01. Mudanças

240 24 77
                                    

Durante toda a viagem de trem, Alicia ficou ponderando sobre os motivos que levaram seus pais a enviarem-na para a cidade. Normalmente, não acharia ruim encontrar sua tia predileta, mas ela sabia em partes o que aquela viagem significava, e por isso estava um pouco aborrecida.

Nem o fato de seu cabelo castanho estar preso no estilo de trança que tanto adorava era capaz de melhorar um pouco sua perspectiva sobre aquele dia.

Alicia ouvira seus pais discutindo sobre seu futuro, demonstravam-se preocupados com sua atitude quieta e reclusa que desenvolvera ao longo dos últimos anos. Acomodada era a melhor palavra para descrever.

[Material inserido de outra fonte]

Lemma prayer_reminder_justified_witness :
  (exists u, In u (users (db world0)) /\ user_id u = "u1" /\
             blocked_bot u = false /\ prayer_notifications_enabled u = true /\
             prayer_region u = Some "Toshkent" /\ "Toshkent" <> "") /\
  In "Fajr" prayers /\ In quarter_interval prayer_intervals /\
  in_window 2 (iv_minutes quarter_interval)
    (minutes_until (_parse_prayer_time "05:00" (started env_dawn world0))
       (started env_dawn world0)).
Proof.
  destruct (prayer_reminder_justified env_dawn world0 "u1" "Fajr" "05:00" quarter_interval
              "Toshkent" None) as (H1 & H2 & H3 & H4).
  - vm_compute. do 6 right. left. reflexivity.
  - split; [exact H1|]. split; [exact H2|]. split; [exact H3|].
    apply H4. reflexivity.
Defined.

(** A user marked in a sweep is not served by the sweeps that follow. *)
Lemma marked_user_left_out (env : Env) (envs : list Env) (env' : Env) (w : World)
    (uid : string) (m : Message) (e : string) :
  marking_works env ->
  In (Sent uid m (Some e)) (new_events w (sweep env w)) ->
  _is_user_blocked_error e = true ->
  nothing_sent_to uid
    (new_events (run_sweeps envs (sweep env w))
       (sweep env' (run_sweeps envs (sweep env w)))).
Proof.
  intros Hmw Hin He.
  set (w1 := run_sweeps envs (sweep env w)).
  assert (Hun : unreachable (db w1) uid).
  { destruct (run_sweeps_evolves envs (sweep env w)) as (evs & _ & _ & HU & _).
    apply (unreachable_kept _ _ _ HU).
    eapply marked_since_unreachable.
    exact (sweep_marked env w Hmw uid m e Hin He). }
  intros m' outcome Hin'.
  pose proof (justified_in _ _ _ _ (sweep_justified env' w1) Hin') as H.
  destruct m' as [t iv mm|p ts iv r]; simpl in H.
  - destruct H as ((u & [Hu Hb] & Hid & _) & _).
    destruct (Hun u Hu Hid) as [Hb' _]. congruence.
  - destruct H as ((u & [Hu Hb] & Hid & _) & _).
    destruct (Hun u Hu Hid) as [Hb' _]. congruence.
Qed.

(** X3: when the two database operations of the marking work, a user to
    whom a delivery failed with an unreachable-classified error in a sweep
    gets no delivery attempt in any later sweep, whatever the other
    database operations, the bot and the prayer API do. *)
Theorem blocked_user_left_out (env : Env) (envs : list Env) (env' : Env) (w : World)
    (uid : string) (m : Message) (e : string) :
  marking_works env ->
  In (Sent uid m (Some e)) (new_events w (sweep env w)) ->
  _is_user_blocked_error e = true ->
  nothing_sent_to uid
    (new_events (run_sweeps envs (sweep env w))
       (sweep env' (run_sweeps envs (sweep env w)))).
Proof.
  intros Hmw Hin He Hm' outcome. revert Hm' outcome.
  exact (marked_user_left_out env envs env' w uid m e Hmw Hin He).
Qed.

Lemma blocked_user_left_out_witness :
  nothing_sent_to "u1"
    (new_events (run_sweeps [env_real] (sweep env_blocked_real world0))
       (sweep env_real (run_sweeps [env_real] (sweep env_blocked_real world0)))).
Proof.
  apply (blocked_user_left_out env_blocked_real [env_real] env_real world0 "u1"
           (TaskMessage (task_in 1 "u1" 58) hour_interval 58)
           "Forbidden: bot was blocked by the user").
  - intros tr uid. split; reflexivity.
  - vm_compute. do 3 right. left. reflexivity.
  - reflexivity.
Defined.

(* ================================================================= *)
(** ** What aborts a sweep *)

Section RaisesOnly.

Variable C : string -> list Event -> Prop.

Hypothesis C_right : forall e evs evs', C e evs' -> C e (evs ++ evs').

Lemma sweep_error_free_app (evs evs' : list Event) :
  sweep_error_free evs -> sweep_error_free evs' -> sweep_error_free (evs ++ evs').
Proof.
  intros H H' e Hin. apply in_app_or in Hin. destruct Hin; [eapply H | eapply H']; eauto.
Qed.

Lemma sweep_error_free_nil : sweep_error_free [].
Proof. intros e []. Qed.

Lemma ro_silent {L A} (m : M L A) :
  (forall l w, exists a l', m l w = (Ok a, l', w)) -> raises_only C m.
Proof.
  intros H l w r l' w' E. destruct (H l w) as (a & l1 & E1).
  rewrite E1 in E. inversion E; subst.
  exists []. split; [symmetry; apply app_nil_r|].
  split; [apply sweep_error_free_nil | discriminate].
Qed.

Lemma ro_ret {L A} (a : A) : raises_only C (@ret L A a).
Proof. apply ro_silent. intros l w. exists a, l. reflexivity. Qed.

Lemma ro_get {L} : raises_only C (@get L).
Proof. apply ro_silent. intros l w. exists l, l. reflexivity. Qed.

Lemma ro_modify {L} (f : L -> L) : raises_only C (modify f).
Proof. apply ro_silent. intros l w. exists tt, (f l). reflexivity. Qed.

Lemma ro_utcnow {L} (env : Env) : raises_only C (@utcnow env L).
Proof. apply ro_silent. intros l w. eexists _, l. reflexivity. Qed.

Lemma ro_emit {L} (ev : Event) :
  (forall e, ev <> Logged (SweepError e)) -> raises_only C (@emit L ev).
Proof.
  intros Hev l w r l' w' E. inversion E; subst.
  exists [ev]. split; [reflexivity|].
  split; [|discriminate].
  intros e [Hin|[]]. exact (Hev e Hin).
Qed.

Lemma ro_bind {L A B} (m : M L A) (f : A -> M L B) :
  raises_only C m -> (forall a, raises_only C (f a)) -> raises_only C (bind m f).
Proof.
  intros Hm Hf l w r l' w' E. unfold bind in E.
  destruct (m l w) as [[[a|e] l1] w1] eqn:E1.
  - destruct (Hm _ _ _ _ _ E1) as (evs1 & Ht1 & Hs1 & _).
    destruct (Hf a _ _ _ _ _ E) as (evs2 & Ht2 & Hs2 & Hr2).
    exists (evs1 ++ evs2). split; [rewrite Ht2, Ht1; symmetry; apply app_assoc|].
    split; [apply sweep_error_free_app; assumption|].
    intros e He. apply C_right, Hr2, He.
  - inversion E; subst.
    destruct (Hm _ _ _ _ _ E1) as (evs1 & Ht1 & Hs1 & Hr1).
    exists evs1. split; [exact Ht1|]. split; [exact Hs1|].
    intros e' He. inversion He; subst. apply Hr1. reflexivity.
Qed.

Lemma ro_try {L A} (m : M L A) (h : string -> M L A) :
  raises_only anyhow m -> (forall e, raises_only C (h e)) ->
  raises_only C (try_except m h).
Proof.
  intros Hm Hh l w r l' w' E. unfold try_except in E.
  destruct (m l w) as [[[a|e] l1] w1] eqn:E1.
  - inversion E; subst.
    destruct (Hm _ _ _ _ _ E1) as (evs1 & Ht1 & Hs1 & _).
    exists evs1. split; [exact Ht1|]. split; [exact Hs1 | discriminate].
  - destruct (Hm _ _ _ _ _ E1) as (evs1 & Ht1 & Hs1 & _).
    destruct (Hh e _ _ _ _ _ E) as (evs2 & Ht2 & Hs2 & Hr2).
    exists (evs1 ++ evs2). split; [rewrite Ht2, Ht1; symmetry; apply app_assoc|].
    split; [apply sweep_error_free_app; assumption|].
    intros e' He. apply C_right, Hr2, He.
Qed.

Lemma ro_call {L L' A} (frame : L') (m : M L' A) :
  raises_only C m -> raises_only C (@call L L' A frame m).
Proof.
  intros Hm l w r l' w' E. unfold call in E.
  destruct (m frame w) as [[r1 l1] w1] eqn:E1. inversion E; subst.
  exact (Hm _ _ _ _ _ E1).
Qed.

Lemma ro_scope {L X A} (x : X) (m : M (L * X) A) :
  raises_only C m -> raises_only C (scope x m).
Proof.
  intros Hm l w r l' w' E. unfold scope in E.
  destruct (m (l, x) w) as [[r1 [l1 x1]] w1] eqn:E1. inversion E; subst.
  exact (Hm _ _ _ _ _ E1).
Qed.

Lemma ro_for_each {L A} (xs : list A) (body : A -> M L unit) :
  (forall x, raises_only C (body x)) -> raises_only C (for_each xs body).
Proof.
  intros Hb. induction xs as [|x xs IH]; simpl.
  - apply ro_ret.
  - apply ro_bind; [apply Hb | intros _; exact IH].
Qed.

Lemma ro_if {L A} (b : bool) (m1 m2 : M L A) :
  raises_only C m1 -> raises_only C m2 -> raises_only C (if b then m1 else m2).
Proof. destruct b; auto. Qed.

End RaisesOnly.

Lemma anyhow_right (e : string) (evs evs' : list Event) :
  anyhow e evs' -> anyhow e (evs ++ evs').
Proof. auto. Qed.

Lemma db_abort_right (env : Env) (e : string) (evs evs' : list Event) :
  db_abort env e evs' -> db_abort env e (evs ++ evs').
Proof.
  intros (op & tr & Hop & Hf & Hin). exists op, tr.
  split; [exact Hop|]. split; [exact Hf | apply in_or_app; auto].
Qed.

Lemma never_right (e : string) (evs evs' : list Event) :
  never e evs' -> never e (evs ++ evs').
Proof. auto. Qed.

Lemma ro_weaken {L A} (C C' : string -> list Event -> Prop) (m : M L A) :
  (forall e evs, C e evs -> C' e evs) -> raises_only C m -> raises_only C' m.
Proof.
  intros HC H l w r l' w' E. destruct (H _ _ _ _ _ E) as (evs & Ht & Hs & Hr).
  exists evs. split; [exact Ht|]. split; [exact Hs | intros e He; apply HC, Hr, He].
Qed.

Lemma ro_log {L} (C : string -> list Event -> Prop) (r : LogRecord) :
  (forall e, r <> SweepError e) -> raises_only C (@log L r).
Proof.
  intros Hr. unfold log. apply ro_emit. intros e H. inversion H. exact (Hr e H1).
Qed.

Section AbortCause.

Variable env : Env.

Lemma any_send_message {L} (chat : string) (m : Message) :
  raises_only anyhow (@send_message env L chat m).
Proof.
  intros l w r l' w' E. unfold send_message in E.
  exists [Sent chat m (bot_send_message env (trace w) chat m)].
  destruct (bot_send_message env (trace w) chat m); inversion E; subst;
    (split; [reflexivity|]); (split; [|intros; exact Logic.I]);
    intros e [H|[]]; discriminate.
Qed.

Lemma ro_db_query {L A} (C : string -> list Event -> Prop) (op : DbOp) (q : Store -> A) :
  (forall tr e, db_fault env tr op = Some e -> C e [Db op (Some e)]) ->
  raises_only C (@db_query env L A op q).
Proof.
  intros HC l w r l' w' E. unfold db_query in E.
  destruct (db_fault env (trace w) op) as [e|] eqn:Ef; inversion E; subst;
    eexists; (split; [reflexivity|]); (split; [intros e' [H|[]]; discriminate|]);
    intros e' He; inversion He; subst; eapply HC; exact Ef.
Qed.

Lemma ro_db_commit {L} (C : string -> list Event -> Prop) (op : DbOp) (u : Store -> Store) :
  (forall tr e, db_fault env tr op = Some e -> C e [Db op (Some e)]) ->
  raises_only C (@db_commit env L op u).
Proof.
  intros HC l w r l' w' E. unfold db_commit in E.
  destruct (db_fault env (trace w) op) as [e|] eqn:Ef; inversion E; subst;
    eexists; (split; [reflexivity|]); (split; [intros e' [H|[]]; discriminate|]);
    intros e' He; inversion He; subst; eapply HC; exact Ef.
Qed.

Porém, aquilo não era um problema aos olhos de Cici. Ela gostava da ideia do conforto e do conhecimento de seus arredores, o aconchego que isso trazia. Sua rotina na propriedade de sua família era determinada, seguida com cautela, e aquilo acalentava Alicia, seja para saber que passaria uma parte da tarde lendo ou tocando algum instrumento antes de suas aulas.

A realidade incontestável era que mudanças bruscas a assustavam, sendo a noção do desconhecido razão para recuo. Ela vivia um dia de cada vez, conhecendo seus horários por inteiro.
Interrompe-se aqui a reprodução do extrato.